Verena B. K. Kunig; Marco Potowski; Mateja Klika Skopic; Andreas Brunschweiger
ChemMedChem, 2021, 16(7), 1048-1062
https://doi.org/10.1002/cmdc.202000869

Abstract

Understanding the ligandability of a target protein, defined as the capability of a protein to bind drug‐like compounds on any sites, can give important stimuli for drug development projects. For instance, inhibition on protein‐protein interaction usually depends on identification of protein surface binders. DNA‐encoded chemical libraries (DELs) allow for scanning protein surfaces with large chemical space. Encoded library selection screens uncovered several protein‐protein interaction inhibitors and compounds binding to the surface of G protein‐coupled receptors (GPCRs) and kinases.
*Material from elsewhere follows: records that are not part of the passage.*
(** * SlurmTop: parser, snapshot aggregator, column layout and input handling

    A shallow embedding of [slurmtop.cpp].  C++ [int]/[long]/[size_t] values
    are integers of [Z] or [nat].  The quantities computed on terminal sizes,
    column widths and numbers of jobs stay far inside the machine ranges and
    are left as they are; the sums that inputs can drive out of the range of
    [int] (the GPU totals, which add counts read from the blobs, and the
    scroll offset and focus index, which the keys move) are written with
    their wrap-around to 32 bits, [Num.wrap_int].  [std::string] is [string],
    a sequence of 8-bit characters. *)

From Stdlib Require Import ZArith Lia Ascii String DecimalString.
From Stdlib Require Import Sorting.Sorted.
From stdpp Require Import base option list sorting gmap strings.

Local Open Scope Z_scope.

(* ================================================================== *)
(** * std::string primitives *)
(* ================================================================== *)

Module Str.

Definition nl : ascii := "010"%char.
Definition tab : ascii := "009"%char.
Definition space : ascii := " "%char.
Definition comma : ascii := ","%char.

Definition len (s : string) : nat := String.length s.

(** The suffix of [s] that starts at offset [n]. *)
Fixpoint skip (n : nat) (s : string) : string :=
  match n, s with
  | O, _ => s
  | S _, EmptyString => EmptyString
  | S n', String _ s' => skip n' s'
  end.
The protein surface‐binding chemotypes from DELs are predominantly chemically modified and cyclized peptides, and functional small molecule peptidomimetics. Peptoid libraries and structural peptidomimetics have been less studied in the DEL field, hinting at hitherto less populated chemical space and suggesting alternative library designs. Roughly a third of the bioactive molecules evolved from smaller, target‐focused libraries. They showcase the potential of encoded libraries to identify more potent molecules from weak, e.g. fragment‐like, starting points.